A Califórnia descarrilou sua crescente construção solar no telhado. Pode ser consertado? O senador estadual da Califórnia, Dan Becker, é um entre um número crescente de legisladores no estado que estão propondo legislação para neutralizar as decisões da Comissão de Serviços Públicos da Califórnia que prejudicaram a indústria solar. A Califórnia lidera o país em energia solar para telhados, mas a indústria e os proprietários de sistemas solares sofreram nos últimos anos devido a regulamentações que reduziram as vantagens financeiras de possuir os sistemas, como relata Jeff St.
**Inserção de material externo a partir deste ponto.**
(* ===== verification/Sigma0Pool.v ===== *)
(** The pools of sigma0 as lists of regions: what the operations on the linked structures
    make of them. *)

From stdpp Require Import gmap.
From S2P Require Import Prelude Machine Server L4Types Message Sigma0.

Record entry := Entry { place : Z; lo : Z; hi : Z; own : Z }.
Implicit Types (ns : gmap Z memregion_t) (e b c : entry) (l A B M : list entry) (p n : Z).

(** * Chains *)

Definition node_of e p n : memregion_t := Memregion (lo e) (hi e) (own e) p n.
Definition head_place n l : Z := match l with [] => n | e :: _ => place e end.
Definition last_place p l : Z := match last l with Some e => place e | None => p end.

(** The entries of [l] between the structures at [p] and [n], linked in both directions. *)
Fixpoint chain ns p l n : Prop :=
  match l with [] => True | e :: l => ns !! place e = Some (node_of e p (head_place n l)) ∧ chain ns (place e) l n end.

Lemma head_place_app n l1 l2 : head_place n (l1 ++ l2) = head_place (head_place n l2) l1.
Proof. by destruct l1. Qed.
Lemma last_place_cons p e l : last_place p (e :: l) = last_place (place e) l.
Proof.
  unfold last_place. destruct l as [|f l]; [done|]. rewrite last_cons_cons.
  destruct (last (f :: l)) eqn:E; [done|]. by apply last_None in E.
Qed.
Lemma last_place_snoc p l e : last_place p (l ++ [e]) = place e.
Proof. unfold last_place. by rewrite last_snoc. Qed.

Lemma chain_app ns p l1 l2 n :
  chain ns p (l1 ++ l2) n ↔ chain ns p l1 (head_place n l2) ∧ chain ns (last_place p l1) l2 n.
Proof.
  revert p. induction l1 as [|e l1 IH]; intros p; simpl; [tauto|].
  rewrite IH, head_place_app, last_place_cons. tauto.
Qed.

Lemma chain_node ns p l1 e l2 n :
  chain ns p (l1 ++ e :: l2) n → ns !! place e = Some (node_of e (last_place p l1) (head_place n l2)).
Proof. rewrite chain_app. simpl. tauto. Qed.

Lemma chain_frame ns ns' p l n :
  (∀ x, x ∈ (place <$> l) → ns' !! x = ns !! x) → chain ns p l n → chain ns' p l n.
Proof.
  revert p. induction l as [|e l IH]; intros p Hx; simpl; [done|]. intros [He Hl]. split.
  - rewrite Hx; [done|]. by left.
  - apply IH; [|done]. intros x Hin. apply Hx. by right.
Qed.

(** The entries between [b] and [c] are exchanged. *)
Lemma chain_replace ns ns' p A b M c B n M' :
  chain ns p (A ++ b :: M ++ c :: B) n →
  ns' !! place b = Some (node_of b (last_place p A) (head_place (place c) M')) →
  ns' !! place c = Some (node_of c (last_place (place b) M') (head_place n B)) →
  chain ns' (place b) M' (place c) →
  (∀ x, x ∈ (place <$> (A ++ B)) → ns' !! x = ns !! x) →
  chain ns' p (A ++ b :: M' ++ c :: B) n.
Proof.
  rewrite !chain_app. simpl. rewrite !chain_app. simpl. rewrite !head_place_app. simpl.
  intros (HA&_&_&_&HB) Hb Hc HM Hx. split_and!; try done.
  - eapply chain_frame; [|exact HA]. intros x Hin. apply Hx. rewrite fmap_app. apply elem_of_app. by left.
  - eapply chain_frame; [|exact HB]. intros x Hin. apply Hx. rewrite fmap_app. apply elem_of_app. by right.
Qed.

(** The bounds of an entry are changed. *)
Lemma chain_update ns p A e e' B n :
  chain ns p (A ++ e :: B) n → NoDup (place <$> (A ++ e :: B)) → place e' = place e →
  chain (<[place e := node_of e' (last_place p A) (head_place n B)]> ns) p (A ++ e' :: B) n.
Proof.
  rewrite fmap_app, NoDup_app, fmap_cons, NoDup_cons. intros Hc (_&HA&HB&_) Hpl.
  rewrite chain_app in Hc |- *. simpl in *. rewrite Hpl. destruct Hc as (H1&H2&H3). split_and!.
  - eapply chain_frame; [|exact H1]. intros x Hx. apply lookup_insert_ne. intros <-. apply (HA _ Hx). by left.
  - apply lookup_insert_eq.
  - eapply chain_frame; [|exact H3]. intros x Hx. apply lookup_insert_ne. congruence.
Qed.

(** The free structures, linked through their first word. *)
Fixpoint free_chain ns (h : Z) (fr : list Z) : Prop :=
  match fr with [] => h = 0 | a :: fr => h = a ∧ a ≠ 0 ∧ ∃ x, ns !! a = Some x ∧ free_chain ns (low x) fr end.

Lemma free_chain_frame ns ns' h fr : (∀ x, x ∈ fr → ns' !! x = ns !! x) → free_chain ns h fr → free_chain ns' h fr.
Proof.
  revert h. induction fr as [|a fr IH]; intros h Hx; simpl; [done|]. intros (->&Ha&x&E&Hf). split_and!; [done|done|].
  exists x. rewrite Hx by by left. split; [done|]. apply IH; [|done]. intros y Hy. apply Hx. by right.
Qed.

(** * The state *)

Section pools.
Context `{Boot_memory}.
Implicit Types (P Q : memregion_pool) (L : memregion_pool → list entry) (fr : list Z) (s : sigma0).

#[global] Instance pool_eq_dec : EqDecision memregion_pool.
Proof. solve_decision. Defined.

Definition first_entry P : entry := Entry (first_at P) 0 0 L4_nilthread.
Definition last_entry P : entry := Entry (last_at P) (2 ^ 32 - 1) (2 ^ 32 - 1) L4_nilthread.
Definition full P l : list entry := first_entry P :: l ++ [last_entry P].
Definition places P l : list Z := place <$> full P l.

(** [L P]: the regions of the pool; [fr]: the free structures. *)
Record pools_ok s L fr : Prop := {
  po_chain P : ∃ u v, chain (regions s) u (full P (L P)) v;
  po_nodup P : NoDup (places P (L P));
  po_apart P Q x : x ∈ places P (L P) → x ∈ places Q (L Q) → P = Q;
  po_zero P : 0 ∉ places P (L P);
  po_free : free_chain (regions s) (free_list s) fr;
  po_free_nodup : NoDup fr;
  po_free_apart P x : x ∈ places P (L P) → x ∉ fr;
}.

(** The structure at [x] is in no list, and has the entry [e]. *)
Record loose s L fr e : Prop := {
  ls_node : ∃ p n, regions s !! place e = Some (node_of e p n);
  ls_zero : place e ≠ 0;
  ls_pools P : place e ∉ places P (L P);
  ls_free : place e ∉ fr;
}.

Definition upd_pool L P l : memregion_pool → list entry := λ Q, if decide (Q = P) then l else L Q.
Lemma upd_pool_eq L P l : upd_pool L P l P = l.
Proof. unfold upd_pool. by rewrite decide_True. Qed.
Lemma upd_pool_ne L P Q l : Q ≠ P → upd_pool L P l Q = L Q.
Proof. intros. unfold upd_pool. by rewrite decide_False. Qed.

(** Only the structures and their free list change. *)
Definition steps s s' : Prop := s' = s <| regions := regions s' |> <| free_list := free_list s' |>.
Lemma steps_refl s : steps s s.
Proof. by destruct s. Qed.
Lemma steps_trans s1 s2 s3 : steps s1 s2 → steps s2 s3 → steps s1 s3.
Proof. unfold steps. intros E1 E2. rewrite E2 at 1. rewrite E1. done. Qed.
(* ===== verification/Sigma0Spec.v ===== *)
(** What sigma0 gives away: pages that it had, to one thread each. *)

From stdpp Require Import gmap sorting.
From S2P Require Import Prelude Machine Server L4Types Message Sigma0 Sigma0Pool.

(** * Pages in a region *)

Section arithmetic.
Context (k : Z) (Hk : 0 ≤ k < 32).
Implicit Types x : memregion_t.

Lemma page_size : 0 < 2 ^ k ∧ 2 ^ k * 2 ^ (32 - k) = 2 ^ 32 ∧ 2 ^ k ≤ 2 ^ 31.
Proof.
  split_and!; [lia| |apply Z.pow_le_mono_r; lia].
  rewrite <- Z.pow_add_r by lia. f_equal. lia.
Qed.

Lemma quotient (w : Z) : 2 ^ k * (w / 2 ^ k) ≤ w < 2 ^ k * (w / 2 ^ k) + 2 ^ k.
Proof. pose proof page_size. pose proof (Z.mul_div_le w (2 ^ k)). pose proof (Z.mul_succ_div_gt w (2 ^ k)). lia. Qed.

Lemma low_a_spec x : 0 ≤ low x < 2 ^ 32 →
  low_a x (2 ^ k) = if low x + 2 ^ k - 1 <? 2 ^ 32 then 2 ^ k * ((low x + 2 ^ k - 1) / 2 ^ k) else 0.
Proof.
  intros Hl. pose proof page_size. unfold low_a. rewrite land_high by (try apply u32_range; lia).
  destruct (Z.ltb_spec (low x + 2 ^ k - 1) (2 ^ 32)); [by rewrite u32_id by lia|].
  replace (u32 _) with (low x + 2 ^ k - 1 - 2 ^ 32) by (unfold u32; zlia).
  rewrite Z.div_small by lia. lia.
Qed.

Lemma high_a_spec x : 0 ≤ high x < 2 ^ 32 →
  high_a x (2 ^ k) = if high x <? 2 ^ k - 1 then 2 ^ 32 - 1 else 2 ^ k * ((high x + 1) / 2 ^ k) - 1.
Proof.
  intros Hh. pose proof page_size as (Hp&HM&H31). unfold high_a. rewrite land_high by (try apply u32_range; lia).
  destruct (Z.ltb_spec (high x) (2 ^ k - 1)).
  - rewrite (u32_id (high x + 1)) by lia. rewrite Z.div_small by lia. rewrite Z.mul_0_r. done.
  - destruct (decide (high x = 2 ^ 32 - 1)) as [->|].
    + replace (2 ^ 32 - 1 + 1) with (2 ^ 32) by lia. change (u32 (2 ^ 32)) with 0.
      rewrite Z.div_0_l, Z.mul_0_r by lia. replace (2 ^ 32 / 2 ^ k) with (2 ^ (32 - k)); [by rewrite HM|].
      by rewrite <- HM, Z.mul_comm, Z.div_mul by lia.
    + rewrite (u32_id (high x + 1)) by lia. pose proof (quotient (high x + 1)).
      assert (1 ≤ (high x + 1) / 2 ^ k) by (apply Z.div_le_lower_bound; lia).
      apply u32_id. nia.
Qed.

(** The page at [a] is in the region, which is [tid]'s or nobody's. *)
Definition has_page x a tid : Prop :=
  low x ≤ a ∧ a + 2 ^ k - 1 ≤ high x ∧ (owner x = tid ∨ owner x = L4_anythread).

Lemma refused_at_spec x a tid :
  0 ≤ low x → low x ≤ high x → high x < 2 ^ 32 → 0 ≤ a → a + 2 ^ k ≤ 2 ^ 32 → a mod 2 ^ k = 0 →
  refused_at x a (2 ^ k) tid = false ↔ has_page x a tid.
Proof.
  intros Hl Hlh Hh Ha0 Ha Hal. pose proof page_size as (Hp&HM&H31). unfold refused_at, has_page.
  rewrite low_a_spec, high_a_spec by lia. rewrite (u32_id (a + 2 ^ k - 1)) by lia.
  pose proof (quotient (low x + 2 ^ k - 1)). pose proof (quotient (high x + 1)).
  assert (Hq : a = 2 ^ k * (a / 2 ^ k)) by (pose proof (Z.div_mod a (2 ^ k)); lia).
  set (q := (low x + 2 ^ k - 1) / 2 ^ k) in *. set (r := (high x + 1) / 2 ^ k) in *. set (c := a / 2 ^ k) in *.
  rewrite !orb_false_iff, andb_false_iff, !negb_false_iff, !Z.eqb_eq, !Z.ltb_ge.
  destruct (Z.ltb_spec (high x) (2 ^ k - 1)); [split; intros Hx; decompose [and] Hx; lia|].
  assert (Hcq : low x ≤ a ↔ q ≤ c) by (rewrite Hq; split; nia).
  assert (Hcr : a + 2 ^ k - 1 ≤ high x ↔ c + 1 ≤ r) by (rewrite Hq; split; nia).
  destruct (Z.ltb_spec (low x + 2 ^ k - 1) (2 ^ 32)).
  - rewrite Hcq, Hcr. split.
    + intros (((((?&?)&_)&_)&_)&?). split_and!; [nia|nia|done].
    + intros (?&?&?). rewrite (u32_id (2 ^ k * r - 1 - 2 ^ k * q)) by nia. split_and!; try done; nia.
  - split; [|lia]. intros (((_&?)&_)&_). lia.
Qed.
Moradores de um dos últimos vales ecologicamente intactos do Arizona tentam desviar de um projeto gigante de energia renovável: A linha de transmissão SunZia, que transportaria energia renovável do Novo México à Califórnia, enfrenta resistência ao longo do seu percurso por parte de pessoas que dizem que tal projecto não se enquadra numa das últimas paisagens ecologicamente intactas do país. O meu colega Wyatt Myskow relata o conflito prolongado ao longo da linha, que é um exemplo do conflito que por vezes ocorre entre defensores do ambiente e defensores da energia limpa.

Uma rodovia em Indiana pode um dia carregar seu veículo elétrico enquanto você o dirige: A construção está em andamento em um trecho de 400 metros da US Highway 52, em Indiana, que será capaz de fornecer energia aos veículos elétricos enquanto eles dirigem. O projeto é uma parceria entre o governo estadual e a fabricante de motores Cummins Inc., conforme relata meu colega Kristoffer Tigue. Esta parte da rodovia fica em West Lafayette, sede da Universidade Purdue, onde os pesquisadores desenvolveram a tecnologia de carregamento sem fio.

Uma nova pesquisa revela como os vizinhos das fazendas solares realmente se sentem em relação aos projetos: Para as pessoas que vivem num raio de cinco quilómetros de uma grande exploração solar, as atitudes positivas sobre o desenvolvimento superam as negativas numa margem de cerca de três para um, de acordo com um novo inquérito de laboratório nacional sobre o qual escrevi para o ICN. Embora o número principal possa ser encorajador para os desenvolvedores de energia solar, uma análise mais aprofundada do relatório do Laboratório Nacional Lawrence Berkeley mostra que o tamanho de um projeto é uma variável chave, e o sentimento negativo é muito maior para pessoas que vivem perto de projetos de 100 megawatts ou mais. .

Por Dentro da Energia Limpa é o boletim semanal de notícias e análises do ICN sobre a transição energética. Envie dicas de novidades e dúvidas para (e-mail protegido).

Santiago Ferreira é o diretor do portal Naturlink e um ardente defensor do ambiente e da conservação da natureza. Com formação académica na área das Ciências Ambientais, Santiago tem dedicado a maior parte da sua carreira profissional à pesquisa e educação ambiental. O seu profundo conhecimento e paixão pelo ambiente levaram-no a assumir a liderança do Naturlink, onde tem sido fundamental na direção da equipa de especialistas, na seleção do conteúdo apresentado e na construção de pontes entre a comunidade online e o mundo natural.